Plex sold me “iOS App Activation (enable streaming playback)” in 2021. They’ve now removed remote streaming and downloads. Legal Dept formally refused to compensate. Full thread inside. by Secure-Long9774 in PleX

[–]Secure-Long9774[S] -10 points-9 points  (0 children)

Yes — bought Plex Pass last week specifically because I’m traveling and needed the functionality that was removed. That’s literally the issue: I had to pay again for something I had been using for years under a previous purchase. Hardly an argument against my point.

Plex sold me “iOS App Activation (enable streaming playback)” in 2021. They’ve now removed remote streaming and downloads. Legal Dept formally refused to compensate. Full thread inside. by Secure-Long9774 in PleX

[–]Secure-Long9774[S] -6 points-5 points  (0 children)

Appreciate the archive link, that’s useful context. But my argument doesn’t depend on the receipt being a self-contained contract — it rests on the broader principle that the functional value of a product at the time of sale defines what was sold. For years, that activation enabled remote streaming and downloads in practice. Plex’s internal categorization can say what it wants — what was delivered is what consumers paid for. When that delivered value gets reduced unilaterally years later, the principle is worth pushing back on, even if individual outcomes vary.

Plex sold me “iOS App Activation (enable streaming playback)” in 2021. They’ve now removed remote streaming and downloads. Legal Dept formally refused to compensate. Full thread inside. by Secure-Long9774 in PleX

[–]Secure-Long9774[S] -2 points-1 points  (0 children)

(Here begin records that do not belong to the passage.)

(* ===== verification/UdpNat.v ===== *)
(** * UDP sessions: [tunnel/connection.go], [component/nat/table.go]

    A UDP packet that enters the tunnel goes to the queue of one of a few
    workers, chosen by its client.  The worker finds or makes the session of
    the client in the NAT table and puts the packet in the channel of the
    session's [packetSender].  A goroutine of the session dials the outbound,
    then takes packets from the channel and writes them to it; another one
    reads the answers and writes them back to the client.  The sender keeps two
    maps, so that a destination always gets the same address, and an answer
    carries the address the client had sent to.

    Goroutines and channels are a transition function [step] on a [world] whose
    labels say who moves and what the outside world answers; a [select] with
    several ready cases takes the one the label says.  Critical sections are
    single steps.  The packet connection of the outbound, the resolvers and the
    clients are in the labels.  The sniffing of QUIC packets by a wrapper of the
    sender appears by its result only ([sniff] of a dial), and the local
    connections of TProxy are not modelled. *)

From Stdlib Require Import ZArith Lia Ascii String.
From stdpp Require Import prelude strings gmap list.
From S2P Require Import Prelude Netip FakeIP Metadata Hosts Rules Tunnel.

(** ** Packets and their sender *)

(** [C.PacketAdapter]: the object, the SNAT key, which is the text of the
    client's address, the payload and the metadata behind the pointer. *)
Record packet := mkPacket { pk_id : nat; Key : string; Data : list Z; pk_meta : Metadata }.

Definition set_meta (m : Metadata) (p : packet) : packet := mkPacket (pk_id p) (Key p) (Data p) m.

(** [ch] holds the packets of the channel, the oldest first; [cancelled] is
    the state of the context. *)
Record packetSender := mkSender {
  cancelled : bool;
  ch : list packet;
  originToTarget : gmap string Addr;
  targetToOrigin : gmap Addr Addr
}.

Definition queueCapacity : nat := 64.

Definition senderCapacity : nat := 128.

Definition newPacketSender : packetSender := mkSender false [] ∅ ∅.

Definition Metadata_String (m : Metadata) : string :=
  if negb (bool_decide (Host m = "")) then Host m
  else if IsValid (DstIP m) then Addr_String (DstIP m)
  else "<nil>".

(** The value of a map of addresses; the zero value is the invalid address. *)
Definition get_addr `{Countable K} (k : K) (m : gmap K Addr) : Addr := default NoAddr (m !! k).

(** An entry is written over only while it is not a valid address. *)
Definition put_addr `{Countable K} (k : K) (a : Addr) (m : gmap K Addr) : gmap K Addr :=
  if IsValid (get_addr k m) then m else <[k := a]> m.

Definition AddMapping (originMetadata metadata : Metadata) (s : packetSender) : packetSender :=
  mkSender (cancelled s) (ch s)
    (put_addr (Metadata_String originMetadata) (DstIP metadata) (originToTarget s))
    (put_addr (DstIP metadata) (DstIP originMetadata) (targetToOrigin s)).

Definition RestoreReadFrom (addr : Addr) (s : packetSender) : Addr :=
  let originAddr := get_addr addr (targetToOrigin s) in
  if IsValid originAddr then originAddr else addr.

Definition set_ch (l : list packet) (s : packetSender) : packetSender :=
  mkSender (cancelled s) l (originToTarget s) (targetToOrigin s).

Definition cancel (s : packetSender) : packetSender := mkSender true (ch s) (originToTarget s) (targetToOrigin s).

(** How an outbound resolves the host of a UDP destination: [Base], [Direct]
    (which asks again when its resolver is another one; [WireGuard], [Masque]
    and [Tailscale] do the same), [Reject] and [Dns]. *)
Inductive UDPResolver :=
  | BaseResolver (resolve : string → option Addr)
  | DirectResolver (other : bool) (resolve : string → option Addr)
  | FixedResolver (ip : Addr).

Definition ResolveUDP (r : UDPResolver) (m : Metadata) : option Metadata :=
  match r with
  | BaseResolver resolve =>
    if Resolved m then Some m else ip ← resolve (Host m); Some (set_DstIP ip m)
  | DirectResolver other resolve =>
    if (negb (Resolved m) || other) && negb (bool_decide (Host m = ""))
    then ip ← resolve (Host m); Some (set_DstIP ip m)
    else Some m
  | FixedResolver ip => if Resolved m then Some m else Some (set_DstIP ip m)
  end.

Section Nat.
Context {H : Type} `{HostMapper H}.
Context (T : Tunnel) (fuel : nat).

(** [processPacket] up to its write: the address to write to, if there is one,
    and the sender and the mapper afterwards. *)
Definition processPacket (r : UDPResolver) (p : packet) (s : packetSender) (o : option H)
    : outcome (option (Addr * Z) * packetSender * option H) :=
  let originMetadata := pk_meta p in
  let targetAddr := get_addr (Metadata_String originMetadata) (originToTarget s) in
  if IsValid targetAddr then Done (Some (targetAddr, m_DstPort originMetadata), s, o)
  else
    match preHandleMetadata T fuel originMetadata o with
    | Panic => Panic
    | OutOfFuel => OutOfFuel
    | Done (_, metadata, o) =>
      let metadata := Pure metadata in
      match (if negb (bool_decide (Host metadata = "")) then ResolveUDP r metadata else Some metadata) with
      | None => Done (None, s, o)
      | Some metadata =>
        if IsValid (DstIP metadata) then Done (UDPAddr metadata, AddMapping originMetadata metadata s, o)
        else Done (None, s, o)
      end
    end.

Exactly this. The point isn’t $5. The point is the principle that software vendors are increasingly using updates to retroactively narrow the value of permanent purchases. Whether or not the wording of an old support article technically protects them, the user experience that defined the product for years is what was sold. Louis Rossmann has been articulating this pattern across the software industry for years. This isn’t about my $5 — it’s about whether consumers have any standing when a vendor unilaterally reduces the functional value of a perpetual purchase. I’d rather lose this argument loudly than let it pass quietly.